[Saved entries]
|---|
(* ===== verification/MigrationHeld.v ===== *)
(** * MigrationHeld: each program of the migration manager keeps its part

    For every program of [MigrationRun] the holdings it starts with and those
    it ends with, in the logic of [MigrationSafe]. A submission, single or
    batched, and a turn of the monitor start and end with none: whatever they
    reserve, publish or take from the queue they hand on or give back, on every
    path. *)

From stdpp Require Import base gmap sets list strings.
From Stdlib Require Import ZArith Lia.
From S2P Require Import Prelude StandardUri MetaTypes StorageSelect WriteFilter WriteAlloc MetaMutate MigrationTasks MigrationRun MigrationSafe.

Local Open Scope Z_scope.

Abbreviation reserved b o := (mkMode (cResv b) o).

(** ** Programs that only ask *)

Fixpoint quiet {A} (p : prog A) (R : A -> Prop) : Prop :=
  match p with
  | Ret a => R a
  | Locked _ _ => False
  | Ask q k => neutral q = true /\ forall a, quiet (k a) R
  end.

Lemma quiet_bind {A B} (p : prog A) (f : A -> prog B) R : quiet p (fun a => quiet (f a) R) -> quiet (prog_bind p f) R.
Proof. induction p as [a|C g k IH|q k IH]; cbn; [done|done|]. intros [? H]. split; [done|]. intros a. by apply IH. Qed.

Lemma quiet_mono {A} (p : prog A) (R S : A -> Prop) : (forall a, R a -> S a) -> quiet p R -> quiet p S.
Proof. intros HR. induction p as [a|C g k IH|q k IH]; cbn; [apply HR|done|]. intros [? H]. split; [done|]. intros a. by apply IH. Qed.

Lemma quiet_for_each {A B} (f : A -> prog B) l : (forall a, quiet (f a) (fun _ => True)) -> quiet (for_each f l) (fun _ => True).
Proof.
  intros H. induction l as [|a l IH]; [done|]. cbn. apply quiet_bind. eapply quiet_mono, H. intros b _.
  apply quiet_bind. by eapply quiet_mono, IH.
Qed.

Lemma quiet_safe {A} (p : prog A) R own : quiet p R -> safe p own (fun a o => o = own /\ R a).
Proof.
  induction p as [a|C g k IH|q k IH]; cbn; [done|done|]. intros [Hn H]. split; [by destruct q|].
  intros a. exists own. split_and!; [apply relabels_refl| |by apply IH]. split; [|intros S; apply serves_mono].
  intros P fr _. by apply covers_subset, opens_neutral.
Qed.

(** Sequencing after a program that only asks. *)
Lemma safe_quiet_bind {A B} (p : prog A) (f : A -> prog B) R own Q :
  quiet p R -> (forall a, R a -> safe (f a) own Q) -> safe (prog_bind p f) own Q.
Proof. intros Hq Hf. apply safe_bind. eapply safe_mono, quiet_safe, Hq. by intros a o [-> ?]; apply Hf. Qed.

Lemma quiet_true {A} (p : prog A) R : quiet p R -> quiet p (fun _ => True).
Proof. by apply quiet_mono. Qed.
|---|
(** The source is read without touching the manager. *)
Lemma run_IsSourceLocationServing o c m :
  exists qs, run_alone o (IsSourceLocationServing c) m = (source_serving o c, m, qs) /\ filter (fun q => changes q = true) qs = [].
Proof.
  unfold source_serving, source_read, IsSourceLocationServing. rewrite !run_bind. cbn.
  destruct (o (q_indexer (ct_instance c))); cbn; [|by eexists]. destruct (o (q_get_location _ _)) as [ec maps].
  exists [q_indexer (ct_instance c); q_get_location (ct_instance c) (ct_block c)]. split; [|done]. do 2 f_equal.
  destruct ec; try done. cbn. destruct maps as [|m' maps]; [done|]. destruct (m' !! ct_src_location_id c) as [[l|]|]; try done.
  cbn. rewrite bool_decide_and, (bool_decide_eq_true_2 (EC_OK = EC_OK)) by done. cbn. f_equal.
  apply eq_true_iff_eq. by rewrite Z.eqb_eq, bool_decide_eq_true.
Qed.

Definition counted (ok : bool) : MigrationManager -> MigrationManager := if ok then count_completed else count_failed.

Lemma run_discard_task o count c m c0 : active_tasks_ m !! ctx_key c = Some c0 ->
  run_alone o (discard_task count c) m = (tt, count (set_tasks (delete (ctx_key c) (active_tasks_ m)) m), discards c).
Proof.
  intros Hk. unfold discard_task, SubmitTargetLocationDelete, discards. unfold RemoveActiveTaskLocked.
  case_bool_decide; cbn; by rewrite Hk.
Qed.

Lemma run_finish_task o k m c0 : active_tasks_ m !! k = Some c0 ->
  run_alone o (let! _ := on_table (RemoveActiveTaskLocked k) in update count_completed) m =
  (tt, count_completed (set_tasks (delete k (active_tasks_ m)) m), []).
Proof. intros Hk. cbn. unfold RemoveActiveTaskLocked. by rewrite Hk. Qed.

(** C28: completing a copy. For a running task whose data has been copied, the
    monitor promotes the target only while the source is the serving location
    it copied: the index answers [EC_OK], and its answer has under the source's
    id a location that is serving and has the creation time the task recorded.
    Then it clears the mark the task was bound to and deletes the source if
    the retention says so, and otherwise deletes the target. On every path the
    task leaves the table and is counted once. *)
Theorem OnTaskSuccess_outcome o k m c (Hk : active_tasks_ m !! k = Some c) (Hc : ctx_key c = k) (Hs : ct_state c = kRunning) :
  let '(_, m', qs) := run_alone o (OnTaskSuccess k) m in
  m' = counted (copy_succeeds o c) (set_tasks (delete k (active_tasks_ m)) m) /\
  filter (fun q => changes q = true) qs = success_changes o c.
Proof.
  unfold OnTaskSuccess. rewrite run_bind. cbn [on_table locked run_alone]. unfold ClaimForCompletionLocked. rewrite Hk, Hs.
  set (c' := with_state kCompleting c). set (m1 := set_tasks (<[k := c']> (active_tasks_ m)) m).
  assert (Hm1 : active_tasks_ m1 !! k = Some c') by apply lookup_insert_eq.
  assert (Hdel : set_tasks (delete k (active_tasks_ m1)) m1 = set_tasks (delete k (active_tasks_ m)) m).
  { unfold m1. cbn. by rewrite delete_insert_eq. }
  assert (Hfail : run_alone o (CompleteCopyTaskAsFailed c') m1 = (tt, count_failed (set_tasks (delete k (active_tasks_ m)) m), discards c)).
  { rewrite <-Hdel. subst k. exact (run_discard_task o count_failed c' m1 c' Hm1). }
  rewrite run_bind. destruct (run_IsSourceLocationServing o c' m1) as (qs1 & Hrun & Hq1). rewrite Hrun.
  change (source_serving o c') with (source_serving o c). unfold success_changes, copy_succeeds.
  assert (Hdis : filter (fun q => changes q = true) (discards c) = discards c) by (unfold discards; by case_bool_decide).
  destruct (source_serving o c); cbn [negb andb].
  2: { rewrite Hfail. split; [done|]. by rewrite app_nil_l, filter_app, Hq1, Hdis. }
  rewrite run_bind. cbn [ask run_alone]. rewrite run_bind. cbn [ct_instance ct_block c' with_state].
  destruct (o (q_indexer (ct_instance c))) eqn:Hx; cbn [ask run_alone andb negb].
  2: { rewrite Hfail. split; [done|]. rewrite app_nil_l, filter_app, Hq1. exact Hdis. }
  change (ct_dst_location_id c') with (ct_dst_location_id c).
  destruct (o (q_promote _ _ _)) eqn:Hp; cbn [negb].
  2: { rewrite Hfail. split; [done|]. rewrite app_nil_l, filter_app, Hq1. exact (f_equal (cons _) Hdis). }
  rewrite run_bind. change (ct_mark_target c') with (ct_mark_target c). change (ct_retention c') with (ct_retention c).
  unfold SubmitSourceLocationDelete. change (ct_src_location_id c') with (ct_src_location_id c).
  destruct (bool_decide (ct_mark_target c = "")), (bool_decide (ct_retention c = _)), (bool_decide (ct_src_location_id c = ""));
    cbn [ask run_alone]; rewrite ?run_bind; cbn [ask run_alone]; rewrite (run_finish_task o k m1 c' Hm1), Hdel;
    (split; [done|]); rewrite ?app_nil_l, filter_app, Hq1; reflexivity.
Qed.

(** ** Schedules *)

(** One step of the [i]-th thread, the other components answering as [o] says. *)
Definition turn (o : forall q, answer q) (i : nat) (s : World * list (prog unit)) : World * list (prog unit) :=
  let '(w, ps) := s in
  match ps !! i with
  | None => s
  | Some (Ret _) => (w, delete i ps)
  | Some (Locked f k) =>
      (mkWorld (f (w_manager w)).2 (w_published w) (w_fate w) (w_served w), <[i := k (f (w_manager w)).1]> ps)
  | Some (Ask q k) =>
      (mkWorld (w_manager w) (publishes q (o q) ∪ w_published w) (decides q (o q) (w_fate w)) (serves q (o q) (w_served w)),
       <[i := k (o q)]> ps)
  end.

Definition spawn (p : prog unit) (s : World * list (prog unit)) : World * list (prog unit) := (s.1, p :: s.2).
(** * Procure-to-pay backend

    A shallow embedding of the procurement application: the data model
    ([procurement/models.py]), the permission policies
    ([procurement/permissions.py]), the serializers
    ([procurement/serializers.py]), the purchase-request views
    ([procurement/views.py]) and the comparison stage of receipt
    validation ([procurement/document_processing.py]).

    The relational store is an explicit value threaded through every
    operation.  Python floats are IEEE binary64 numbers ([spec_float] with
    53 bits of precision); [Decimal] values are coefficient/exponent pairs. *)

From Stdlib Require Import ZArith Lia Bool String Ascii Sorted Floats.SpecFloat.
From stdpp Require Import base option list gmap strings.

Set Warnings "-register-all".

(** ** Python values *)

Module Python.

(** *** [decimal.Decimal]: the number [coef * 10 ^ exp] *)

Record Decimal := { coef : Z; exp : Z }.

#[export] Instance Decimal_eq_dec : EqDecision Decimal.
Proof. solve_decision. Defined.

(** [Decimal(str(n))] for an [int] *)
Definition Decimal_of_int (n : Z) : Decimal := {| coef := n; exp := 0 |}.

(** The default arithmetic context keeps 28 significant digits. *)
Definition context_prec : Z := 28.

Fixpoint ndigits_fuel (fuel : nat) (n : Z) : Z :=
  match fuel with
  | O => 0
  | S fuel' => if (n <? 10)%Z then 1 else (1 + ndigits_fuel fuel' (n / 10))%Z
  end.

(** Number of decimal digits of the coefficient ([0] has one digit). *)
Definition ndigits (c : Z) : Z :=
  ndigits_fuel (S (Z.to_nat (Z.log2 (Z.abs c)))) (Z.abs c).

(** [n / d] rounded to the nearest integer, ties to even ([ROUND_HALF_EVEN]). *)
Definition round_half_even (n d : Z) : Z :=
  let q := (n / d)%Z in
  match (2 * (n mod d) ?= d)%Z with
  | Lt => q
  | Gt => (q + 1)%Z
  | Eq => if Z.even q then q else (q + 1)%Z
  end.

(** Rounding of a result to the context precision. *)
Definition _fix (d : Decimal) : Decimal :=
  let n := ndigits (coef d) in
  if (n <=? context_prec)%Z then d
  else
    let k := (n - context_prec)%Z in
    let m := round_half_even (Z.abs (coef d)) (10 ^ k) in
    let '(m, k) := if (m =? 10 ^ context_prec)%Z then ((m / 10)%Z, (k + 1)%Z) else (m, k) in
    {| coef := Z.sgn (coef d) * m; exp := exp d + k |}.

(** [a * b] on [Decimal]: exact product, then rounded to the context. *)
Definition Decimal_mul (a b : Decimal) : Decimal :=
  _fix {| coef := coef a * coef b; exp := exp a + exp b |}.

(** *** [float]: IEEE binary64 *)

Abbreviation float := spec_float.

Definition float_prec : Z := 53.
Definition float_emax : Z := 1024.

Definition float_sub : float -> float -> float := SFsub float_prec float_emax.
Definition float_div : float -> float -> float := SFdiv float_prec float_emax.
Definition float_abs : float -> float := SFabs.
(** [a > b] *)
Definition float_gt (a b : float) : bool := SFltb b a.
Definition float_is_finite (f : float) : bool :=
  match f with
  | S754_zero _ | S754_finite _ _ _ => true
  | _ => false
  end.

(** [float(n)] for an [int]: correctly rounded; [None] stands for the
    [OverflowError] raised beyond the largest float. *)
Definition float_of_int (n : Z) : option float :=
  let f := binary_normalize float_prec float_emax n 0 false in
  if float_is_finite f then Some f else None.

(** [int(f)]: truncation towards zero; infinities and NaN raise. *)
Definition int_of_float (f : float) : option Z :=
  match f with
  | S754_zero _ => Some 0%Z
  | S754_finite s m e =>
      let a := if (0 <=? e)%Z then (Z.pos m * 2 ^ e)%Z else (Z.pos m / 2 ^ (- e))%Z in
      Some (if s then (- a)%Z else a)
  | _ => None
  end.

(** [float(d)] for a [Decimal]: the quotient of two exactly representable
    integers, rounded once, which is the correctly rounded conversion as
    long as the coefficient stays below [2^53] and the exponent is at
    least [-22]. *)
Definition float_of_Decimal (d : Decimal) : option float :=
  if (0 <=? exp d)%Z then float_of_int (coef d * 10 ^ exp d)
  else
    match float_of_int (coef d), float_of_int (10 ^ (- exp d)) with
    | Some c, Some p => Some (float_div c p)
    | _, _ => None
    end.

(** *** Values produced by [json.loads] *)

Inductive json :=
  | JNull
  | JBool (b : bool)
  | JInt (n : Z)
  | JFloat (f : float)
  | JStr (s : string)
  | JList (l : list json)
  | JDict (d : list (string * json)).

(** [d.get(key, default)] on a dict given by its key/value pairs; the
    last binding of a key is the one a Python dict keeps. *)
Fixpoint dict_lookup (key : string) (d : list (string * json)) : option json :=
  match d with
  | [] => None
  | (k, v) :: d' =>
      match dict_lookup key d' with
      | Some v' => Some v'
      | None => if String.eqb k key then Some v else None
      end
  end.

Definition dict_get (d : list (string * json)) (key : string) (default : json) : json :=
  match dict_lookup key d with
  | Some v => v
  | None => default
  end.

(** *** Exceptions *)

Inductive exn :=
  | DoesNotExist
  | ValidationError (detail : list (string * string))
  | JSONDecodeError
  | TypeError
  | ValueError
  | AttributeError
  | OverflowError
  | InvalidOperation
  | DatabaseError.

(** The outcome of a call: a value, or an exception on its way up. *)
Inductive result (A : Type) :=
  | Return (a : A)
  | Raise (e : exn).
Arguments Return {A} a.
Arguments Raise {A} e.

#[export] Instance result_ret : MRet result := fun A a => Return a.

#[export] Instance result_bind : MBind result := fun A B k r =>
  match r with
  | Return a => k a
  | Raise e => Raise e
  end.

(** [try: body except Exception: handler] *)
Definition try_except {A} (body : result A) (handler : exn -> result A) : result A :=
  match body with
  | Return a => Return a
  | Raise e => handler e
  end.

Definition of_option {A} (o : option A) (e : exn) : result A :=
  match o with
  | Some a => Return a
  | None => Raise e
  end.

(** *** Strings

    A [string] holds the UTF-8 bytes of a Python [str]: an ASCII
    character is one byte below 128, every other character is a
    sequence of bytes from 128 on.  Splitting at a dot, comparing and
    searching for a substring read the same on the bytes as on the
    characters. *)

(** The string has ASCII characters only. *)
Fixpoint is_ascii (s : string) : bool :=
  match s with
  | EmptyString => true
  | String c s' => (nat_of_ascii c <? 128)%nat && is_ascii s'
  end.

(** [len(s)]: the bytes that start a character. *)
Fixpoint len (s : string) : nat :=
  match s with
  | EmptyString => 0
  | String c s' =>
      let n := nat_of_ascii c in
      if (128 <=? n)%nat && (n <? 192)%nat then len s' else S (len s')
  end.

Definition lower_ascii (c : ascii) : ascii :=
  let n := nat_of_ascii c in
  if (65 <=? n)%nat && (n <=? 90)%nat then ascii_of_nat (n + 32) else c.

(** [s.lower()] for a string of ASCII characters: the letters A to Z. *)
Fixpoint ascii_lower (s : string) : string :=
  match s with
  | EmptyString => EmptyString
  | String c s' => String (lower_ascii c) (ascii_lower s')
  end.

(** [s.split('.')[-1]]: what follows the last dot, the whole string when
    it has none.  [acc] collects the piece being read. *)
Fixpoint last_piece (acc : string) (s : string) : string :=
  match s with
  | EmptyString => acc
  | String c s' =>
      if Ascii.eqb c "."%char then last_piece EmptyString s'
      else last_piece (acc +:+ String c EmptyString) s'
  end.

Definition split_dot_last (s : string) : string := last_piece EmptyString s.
|---|
• _Problem to work on_: The lines above starting at the one that contains "filter (fun q => changes q = true) qs = success_changes" and ending at the one that contains "assert (Hm1 : active_tasks_" must be transcribed exactly, and no other lines may appear.

• _Reply to the exercise_:
  filter (fun q => changes q = true) qs = success_changes o c.
Proof.
  unfold OnTaskSuccess. rewrite run_bind. cbn [on_table locked run_alone]. unfold ClaimForCompletionLocked. rewrite Hk, Hs.
  set (c' := with_state kCompleting c). set (m1 := set_tasks (<[k := c']> (active_tasks_ m)) m).
  assert (Hm1 : active_tasks_ m1 !! k = Some c') by apply lookup_insert_eq.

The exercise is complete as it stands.